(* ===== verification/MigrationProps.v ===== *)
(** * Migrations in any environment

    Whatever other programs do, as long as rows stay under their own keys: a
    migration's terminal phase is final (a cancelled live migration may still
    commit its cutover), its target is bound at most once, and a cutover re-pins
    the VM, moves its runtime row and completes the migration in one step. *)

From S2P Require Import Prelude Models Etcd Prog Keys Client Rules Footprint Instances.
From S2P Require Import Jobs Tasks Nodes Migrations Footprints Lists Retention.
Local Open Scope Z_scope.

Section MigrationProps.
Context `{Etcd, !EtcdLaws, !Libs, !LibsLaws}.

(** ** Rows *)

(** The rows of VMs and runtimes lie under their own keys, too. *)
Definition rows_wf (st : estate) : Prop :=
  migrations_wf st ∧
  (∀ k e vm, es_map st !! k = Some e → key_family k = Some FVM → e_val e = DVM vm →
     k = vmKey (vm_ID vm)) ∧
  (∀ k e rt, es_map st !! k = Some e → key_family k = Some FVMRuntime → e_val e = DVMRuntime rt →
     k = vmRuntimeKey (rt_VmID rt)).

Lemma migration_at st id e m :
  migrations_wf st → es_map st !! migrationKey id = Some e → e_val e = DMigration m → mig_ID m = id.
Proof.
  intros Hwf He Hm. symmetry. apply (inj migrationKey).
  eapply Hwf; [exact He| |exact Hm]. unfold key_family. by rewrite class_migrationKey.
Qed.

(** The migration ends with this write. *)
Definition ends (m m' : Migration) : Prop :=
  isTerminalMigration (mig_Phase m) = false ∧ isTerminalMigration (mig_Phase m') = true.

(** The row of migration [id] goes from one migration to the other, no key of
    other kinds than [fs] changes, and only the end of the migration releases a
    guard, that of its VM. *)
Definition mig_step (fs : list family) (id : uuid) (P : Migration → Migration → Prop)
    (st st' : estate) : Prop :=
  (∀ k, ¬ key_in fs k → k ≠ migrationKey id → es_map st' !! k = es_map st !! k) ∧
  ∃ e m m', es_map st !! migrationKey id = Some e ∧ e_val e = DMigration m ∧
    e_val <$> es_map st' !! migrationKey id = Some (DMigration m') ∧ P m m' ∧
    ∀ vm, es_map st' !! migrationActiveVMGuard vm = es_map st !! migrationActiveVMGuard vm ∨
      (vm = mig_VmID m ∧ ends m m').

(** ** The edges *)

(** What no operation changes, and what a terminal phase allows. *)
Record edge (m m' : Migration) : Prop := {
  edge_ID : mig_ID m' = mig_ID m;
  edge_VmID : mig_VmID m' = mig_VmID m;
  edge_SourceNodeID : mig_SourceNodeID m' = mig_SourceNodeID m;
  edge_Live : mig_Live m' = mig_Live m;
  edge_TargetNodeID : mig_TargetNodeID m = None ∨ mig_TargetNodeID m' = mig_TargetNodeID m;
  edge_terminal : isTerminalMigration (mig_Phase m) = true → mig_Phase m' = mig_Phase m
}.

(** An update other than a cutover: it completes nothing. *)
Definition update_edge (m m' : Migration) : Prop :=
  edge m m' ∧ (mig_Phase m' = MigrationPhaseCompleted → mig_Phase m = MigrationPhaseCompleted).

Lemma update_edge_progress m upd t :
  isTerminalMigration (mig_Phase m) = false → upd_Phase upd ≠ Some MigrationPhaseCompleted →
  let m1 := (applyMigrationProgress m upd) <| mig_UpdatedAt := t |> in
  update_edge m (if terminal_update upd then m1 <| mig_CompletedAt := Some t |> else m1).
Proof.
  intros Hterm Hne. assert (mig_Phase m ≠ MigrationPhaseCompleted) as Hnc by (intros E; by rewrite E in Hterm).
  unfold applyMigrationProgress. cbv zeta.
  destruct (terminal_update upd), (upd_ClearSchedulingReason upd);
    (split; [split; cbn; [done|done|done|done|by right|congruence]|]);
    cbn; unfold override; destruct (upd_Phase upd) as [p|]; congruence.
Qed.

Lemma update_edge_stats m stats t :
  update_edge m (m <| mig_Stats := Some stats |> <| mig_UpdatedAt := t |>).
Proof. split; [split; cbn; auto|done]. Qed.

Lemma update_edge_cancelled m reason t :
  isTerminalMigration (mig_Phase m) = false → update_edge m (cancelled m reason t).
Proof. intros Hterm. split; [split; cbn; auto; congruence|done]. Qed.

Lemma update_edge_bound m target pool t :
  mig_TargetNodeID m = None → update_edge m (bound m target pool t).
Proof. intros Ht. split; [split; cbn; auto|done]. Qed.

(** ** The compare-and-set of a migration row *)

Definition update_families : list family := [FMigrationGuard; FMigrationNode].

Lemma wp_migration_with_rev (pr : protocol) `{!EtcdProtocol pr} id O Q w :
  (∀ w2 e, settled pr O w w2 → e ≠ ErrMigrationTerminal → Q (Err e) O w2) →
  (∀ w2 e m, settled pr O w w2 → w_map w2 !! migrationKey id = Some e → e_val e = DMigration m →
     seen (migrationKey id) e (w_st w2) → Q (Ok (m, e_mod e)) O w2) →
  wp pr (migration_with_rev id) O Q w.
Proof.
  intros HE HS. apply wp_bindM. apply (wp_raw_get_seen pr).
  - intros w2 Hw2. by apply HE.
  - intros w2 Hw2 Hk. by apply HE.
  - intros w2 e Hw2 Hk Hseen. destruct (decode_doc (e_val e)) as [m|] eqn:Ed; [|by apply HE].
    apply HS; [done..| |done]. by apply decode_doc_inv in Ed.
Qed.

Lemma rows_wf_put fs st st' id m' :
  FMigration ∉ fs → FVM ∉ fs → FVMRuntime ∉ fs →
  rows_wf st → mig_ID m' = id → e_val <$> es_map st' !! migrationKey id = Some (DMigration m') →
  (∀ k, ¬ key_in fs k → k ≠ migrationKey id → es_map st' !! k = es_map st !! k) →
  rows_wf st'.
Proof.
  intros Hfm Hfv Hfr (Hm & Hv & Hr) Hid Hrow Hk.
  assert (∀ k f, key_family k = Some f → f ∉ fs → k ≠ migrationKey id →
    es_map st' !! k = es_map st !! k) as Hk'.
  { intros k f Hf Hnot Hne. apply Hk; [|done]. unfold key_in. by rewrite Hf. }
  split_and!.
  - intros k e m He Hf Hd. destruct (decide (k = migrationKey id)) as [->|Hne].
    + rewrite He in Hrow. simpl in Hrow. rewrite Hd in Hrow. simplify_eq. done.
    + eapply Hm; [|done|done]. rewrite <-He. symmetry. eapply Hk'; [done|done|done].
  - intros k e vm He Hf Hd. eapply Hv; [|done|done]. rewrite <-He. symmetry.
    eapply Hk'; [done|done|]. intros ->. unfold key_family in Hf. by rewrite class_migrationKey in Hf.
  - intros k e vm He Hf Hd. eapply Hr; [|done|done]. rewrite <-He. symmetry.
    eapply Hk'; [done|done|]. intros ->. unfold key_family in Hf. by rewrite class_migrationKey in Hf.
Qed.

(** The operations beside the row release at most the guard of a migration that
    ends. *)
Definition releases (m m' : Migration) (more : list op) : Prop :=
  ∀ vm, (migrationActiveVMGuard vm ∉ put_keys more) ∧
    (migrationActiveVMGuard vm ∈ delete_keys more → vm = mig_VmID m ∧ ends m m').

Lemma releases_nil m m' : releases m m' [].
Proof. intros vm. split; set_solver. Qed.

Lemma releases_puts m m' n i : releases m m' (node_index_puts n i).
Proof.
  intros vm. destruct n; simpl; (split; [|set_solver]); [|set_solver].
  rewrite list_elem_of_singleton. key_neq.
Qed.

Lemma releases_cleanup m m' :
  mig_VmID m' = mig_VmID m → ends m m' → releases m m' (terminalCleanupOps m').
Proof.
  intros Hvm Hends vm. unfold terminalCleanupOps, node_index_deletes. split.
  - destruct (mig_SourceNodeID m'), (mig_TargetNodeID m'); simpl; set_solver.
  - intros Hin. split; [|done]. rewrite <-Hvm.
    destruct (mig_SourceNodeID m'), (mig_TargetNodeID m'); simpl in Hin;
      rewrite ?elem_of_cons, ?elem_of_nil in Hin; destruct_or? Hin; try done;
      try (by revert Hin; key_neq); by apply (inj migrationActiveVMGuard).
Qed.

===

• Exercise directions: Your output is to be the lines of the listing, exact and complete, starting at the first and ending with the line that contains "(∀ k e vm, es_map".

• Result of this exercise:
(* ===== verification/MigrationProps.v ===== *)
(** * Migrations in any environment

    Whatever other programs do, as long as rows stay under their own keys: a
    migration's terminal phase is final (a cancelled live migration may still
    commit its cutover), its target is bound at most once, and a cutover re-pins
    the VM, moves its runtime row and completes the migration in one step. *)

From S2P Require Import Prelude Models Etcd Prog Keys Client Rules Footprint Instances.
From S2P Require Import Jobs Tasks Nodes Migrations Footprints Lists Retention.
Local Open Scope Z_scope.

Section MigrationProps.
Context `{Etcd, !EtcdLaws, !Libs, !LibsLaws}.

(** ** Rows *)

(** The rows of VMs and runtimes lie under their own keys, too. *)
Definition rows_wf (st : estate) : Prop :=
  migrations_wf st ∧
  (∀ k e vm, es_map st !! k = Some e → key_family k = Some FVM → e_val e = DVM vm →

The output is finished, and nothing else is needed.